Like most Jin dialects, the Jiucheng Hohhot dialect uses the glottal stop and is mutually intelligible with many dialects in neighboring Shanxi. In its full-fledged form, however, it is only partially intelligible with Standard Chinese. Arguably the most eccentric sound is the "nge" sound used to express "I". Many expressions in the dialect have crossed over itself with the Mandarin taught in schools to create "Hohhot Mandarin", or what is commonly heard on the street.
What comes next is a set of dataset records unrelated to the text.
(* ===== verification/EpollLife.v ===== *)
(** * The life of an epoll instance: from its creation, through any sequence of
    operations, to its end *)

From S2P Require Import Prelude Kernel KqueueEvent EpollNode EpollLaws EpollFeed EpollCtx EpollInv EpollOps EpollRegister EpollCtl EpollWait.

(** The operations of an instance; [op_remove_fd] is the [close] of a watched descriptor. *)
Inductive epoll_op :=
| op_ctl (op fd : Z) (desc : option Z) (ev : option epoll_event)
| op_wait (cnt : Z)
| op_remove_fd (fd : Z).

(** [ev] may only be NULL to delete. *)
Definition proper_op (x : epoll_op) : Prop :=
  match x with op_ctl op _ _ ev => op = EPOLL_CTL_DEL \/ is_Some ev | _ => True end.

Section Life.
Context {W : Type} `{EpollLaws W, !Pollable W, !PollableLaws W}.

Definition epoll_step (kq : Z) (x : epoll_op) : M (EpollFDCtx * W) unit :=
  match x with
  | op_ctl op fd desc ev => let* _ := epollfd_ctx_ctl kq op fd desc ev in ret tt
  | op_wait cnt => let* _ := epollfd_ctx_wait kq cnt in ret tt
  | op_remove_fd fd => epollfd_ctx_remove_fd kq fd
  end.

(** An instance over its whole life. *)
Definition epoll_run (kq : Z) (ops : list epoll_op) : M (EpollFDCtx * W) (result unit) :=
  try* _ := epollfd_ctx_init in
  iterM (epoll_step kq) ops ;;
  epollfd_ctx_terminate.

Context (o : stop -> Prop).

(** ** Creation *)

Definition empty_kqueue (kq : Z) (w : W) : Prop := forall key, knote w kq key = None.

Lemma wp_any {C A} (k : syscall A) (x : C) w (Q : unit -> C * W -> Prop) :
  (forall w', Q tt (x, w')) -> wpg o (call_ k) Q (x, w).
Proof. intros HQ. unfold call_. wps. destruct (kernel_step k w) as [r w']. by wps. Qed.

(** The instance [epollfd_ctx_init] makes. *)
Definition empty_ctx : EpollFDCtx :=
  {| nodes := ∅; poll_fds := []; poll_fds_size := 0; registered_fds := ∅;
     registered_fds_size := 0; kevs := 0; kevs_length := 0; pfds := 0; pfds_length := 0;
     nr_polling_threads := 0; ctx_self_pipe := (-1, -1) |}.

Lemma inv_empty st kq w : empty_kqueue kq w -> inv st 0 kq empty_ctx w.
Proof.
  intros Hk. split; [split; cbn; try done|done|by split; left|].
  - apply NoDup_nil_2.
  - intros p. split; [by intros ?%elem_of_nil|by intros (n & Hn & _)].
  - by left.
  - intros key u _ Hu. by rewrite Hk in Hu.
Qed.

Lemma init_spec st kq c w (Q : result unit -> EpollFDCtx * W -> Prop) :
  empty_kqueue kq w ->
  (forall r c' w', inv st 0 kq c' w' -> nodes c' = ∅ -> Q r (c', w')) ->
  wpg o epollfd_ctx_init Q (c, w).
Proof.
  intros Hk HQ. unfold epollfd_ctx_init. apply wp_bind, wp_put.
  set (c0 := empty_ctx). assert (inv st 0 kq c0 w) as Hi by (by apply inv_empty).
  apply wp_bind_result, wp_quiet; [done|]. intros r1 w1 Hc1.
  assert (inv st 0 kq c0 w1) as Hi1 by (by eapply inv_calm).
  destruct r1 as [[]|ec]; [|by apply HQ]. apply wp_bind, wp_quiet; [done|]. intros r2 w2 Hc2.
  assert (inv st 0 kq c0 w2) as Hi2 by (by eapply inv_calm).
  destruct r2 as [[]|ec]; [by apply wp_ret, HQ|]. apply wp_bind, wp_quiet_; [done|].
  intros w3 Hc3. apply wp_ret, HQ; [by eapply inv_calm|done].
Qed.

(** ** The end *)

Lemma free_nodes_spec l : forall c w (Q : unit -> EpollFDCtx * W -> Prop),
  NoDup l.*2 -> Forall (fun x => is_Some (nodes c !! x.2)) l ->
  (forall c' w', (forall p, nodes c' !! p = if decide (p ∈ l.*2) then None else nodes c !! p) ->
     Q tt (c', w')) ->
  wpg o (iterM (fun p : Z * Z =>
    mod_self (fun c => c <| registered_fds := delete p.1 (registered_fds c) |>) ;;
    destroy_node p.2) l) Q (c, w).
Proof.
  induction l as [|[d p] l IH]; intros c w Q Hnd Hl HQ; cbn [iterM].
  { apply wp_ret, HQ. intros p. by rewrite decide_False by (by intros ?%elem_of_nil). }
  change (NoDup (p :: l.*2)) in Hnd. apply NoDup_cons in Hnd as [Hp Hnd].
  apply Forall_cons in Hl as [[n Hn] Hl]. cbn [fst snd] in *.
  apply wp_bind, wp_bind, wp_mod_self.
  cbn beta. cbn [fst snd]. set (c1 := c <| registered_fds := delete d (registered_fds c) |>).
  apply (destroy_spec o p c1 w n); [exact Hn|]. intros c2 w2 Hb2 Hn2 _.
  destruct (beside_fields p c1 c2 Hb2) as (Hq & _).
  apply IH; [done|..].
  - apply Forall_forall. intros x Hx. eapply Forall_forall in Hl; [|exact Hx].
    rewrite Hq; [exact Hl|]. intros E. apply Hp. rewrite <- E. by apply list_elem_of_fmap_2.
  - intros c3 w3 H3. apply HQ. intros q. rewrite H3.
    change (((d, p) :: l).*2) with (p :: l.*2). destruct (decide (q = p)) as [->|Hne].
    + rewrite (decide_True (P := p ∈ p :: l.*2)) by (by left). by rewrite decide_False.
    + rewrite (Hq q Hne). destruct (decide (q ∈ l.*2)).
      * by rewrite decide_True by (by right).
      * rewrite decide_False; [done|]. intros [?|?]%elem_of_cons; done.
Qed.

(** The nodes are exactly those of the set of registered descriptors. *)
Lemma registered_nodup st ex kq c w : inv st ex kq c w -> NoDup (in_order (registered_fds c)).*2.
Proof.
  intros [Hs _ _ _]. rewrite in_order_permutation. apply NoDup_fmap_2_strong; [|apply NoDup_map_to_list].
  intros [d1 p1] [d2 p2] H1'%elem_of_map_to_list H2'%elem_of_map_to_list E. cbn in *. subst p2.
  destruct (i_registered _ _ _ Hs d1 p1 H1') as (n1 & Hn1 & <-).
  destruct (i_registered _ _ _ Hs d2 p1 H2') as (n2 & Hn2 & <-). congruence.
Qed.

Lemma terminate_spec st kq c w (Q : result unit -> EpollFDCtx * W -> Prop) :
  inv st 0 kq c w ->
  (forall r c' w', nodes c' = ∅ -> Q r (c', w')) ->
  wpg o epollfd_ctx_terminate Q (c, w).
Proof.
  intros Hi HQ. unfold epollfd_ctx_terminate.
  apply wp_bind, wp_quiet; [done|]. intros r1 w1 _. apply wp_bind, wp_quiet; [done|]. intros r2 w2 _.
  apply wp_bind, wp_getf, wp_bind. cbn [fst]. apply free_nodes_spec.
  - by eapply registered_nodup.
  - apply Forall_forall. intros [d p] Hx%in_order_elem. cbn.
    destruct (i_registered _ _ _ (i_shape _ _ _ _ _ Hi) d p Hx) as (n & Hn & _). eauto.
  - intros c3 w3 H3. unfold get. apply wp_bind, wp_gets. cbn [fst].
    assert (nodes c3 = ∅) as Hempty.
    { apply map_empty. intros p. rewrite H3. case_decide as Hp; [done|].
      destruct (nodes c !! p) as [n|] eqn:Hn; [|done]. destruct Hp.
      destruct (i_node _ _ _ (i_shape _ _ _ _ _ Hi) p n Hn) as [_ Hr].
      apply list_elem_of_fmap. exists (fd n, p). split; [done|]. by apply in_order_elem. }
    apply wp_bind, wp_any. intros w4. apply wp_bind, wp_any. intros w5. apply wp_bind, wp_when.
    destruct (_ && _); [|by apply wp_ret, HQ].
    apply wp_bind, wp_any. intros w6. apply wp_any. intros w7. by apply wp_ret, HQ.
Qed.

(** ** All operations *)

Lemma step_spec kq x c w (Q : unit -> EpollFDCtx * W -> Prop) :
  (forall why, why <> DanglingPointer -> o why) -> tracked = true -> proper_op x ->
  inv false 0 kq c w -> (forall c' w', inv false 0 kq c' w' -> Q tt (c', w')) ->
  wpg o (epoll_step kq x) Q (c, w).
Proof.
  intros Ho Ht Hx Hi HQ. assert (false = true \/ o AssertFailed) as Ha by (right; by apply Ho).
  destruct x as [op d desc ev|cnt|d]; cbn [epoll_step].
  - apply wp_bind. eapply wp_mono; [by apply (ctl_spec o false Ha)|].
    intros r [c1 w1] (Hi1 & _). by apply wp_ret, HQ.
  - apply wp_bind, (wait_spec o Ho Ht); [done|]. intros r c1 w1 Hi1 _ _. by apply wp_ret, HQ.
  - unfold epollfd_ctx_remove_fd. apply wp_bind, wp_getf. cbn [fst].
    pose proof (interest_cases false kq c w d Hi) as Hc.
    destruct (registered_fds c !! d) as [p|]; [|by apply wp_ret, HQ].
    destruct Hc as (n & Hn & _). apply (remove_entry_spec o false Ha kq c w p n); [done..|].
    intros c1 w1 Hi1 _ _. by apply HQ.
Qed.

Lemma run_spec kq ops c w (Q : result unit -> EpollFDCtx * W -> Prop) :
  (forall why, why <> DanglingPointer -> o why) -> tracked = true -> Forall proper_op ops ->
  empty_kqueue kq w -> (forall r c' w', nodes c' = ∅ -> Q r (c', w')) ->
  wpg o (epoll_run kq ops) Q (c, w).
Proof.
  intros Ho Ht Hops Hk HQ. unfold epoll_run. apply wp_bind_result.
  apply (init_spec false kq); [done|]. intros r c1 w1 Hi1 He1. destruct r as [[]|ec]; [|by apply HQ].
  apply wp_bind. eapply wp_mono.
  - apply (wp_iterM o _ (fun s => inv false 0 kq s.1 s.2)); [|exact Hi1].
    intros x [c2 w2] Hx Hi2. apply step_spec; try done. by eapply Forall_forall in Hops.
  - intros _ [c2 w2] Hi2. by apply (terminate_spec false kq).
Qed.
End Life.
Notable features of the Hohhot dialect include:
- A special intonation for yes–no questions, which is characterized by a prolonged contour at the end of the sentence.
- Mandarin completive "ba" (吧) is often changed into "và" (哇) especially in suggestions.
- "ya" (呀) is used at the end of a sentence to form future tense.
- Renjia (人家), an expression used to refer to someone in third person, is pronounced "niá".
- The word that corresponds to the Mandarin "wǒ" ("I") is pronounced "é" or "wě", which is possibly a weak form of the "nge" form. A vulgar slang term for "I' is "yé 爷 ", which is used mostly by less well-educated men, and those who want to sound tough and manly.
- Notable aspiration of p, t, and k sounds.

The above elements are generally seen in the Jin sub-branch of the "raw" Hohhot dialect, which has its own exclusive elements:
- The absence of the "zh", "ch", and "sh" sounds. They are respectively changed into "z", "c" and "s".
- The Mandarin "r" is non-existent. It is replaced with a soft "z" sound.
- "What", (什么 Shénma), is generally pronounced "seng", or "sheng" by local people.
- Na-li, the expression for "over there" is often pronounced "na-ha-r".

==Variation==

The dialect spoken in Wuchuan County, about 60 km north of the city, has a recognizably different flavour. The same applies to the dialect in Siziwang Banner. The dialect around Tumed Left Banner, west of the city, is significantly different phonologically, but lexically similar. In Zhangjiakou, Hebei, however, the dialect seems relatively similar and has little variation.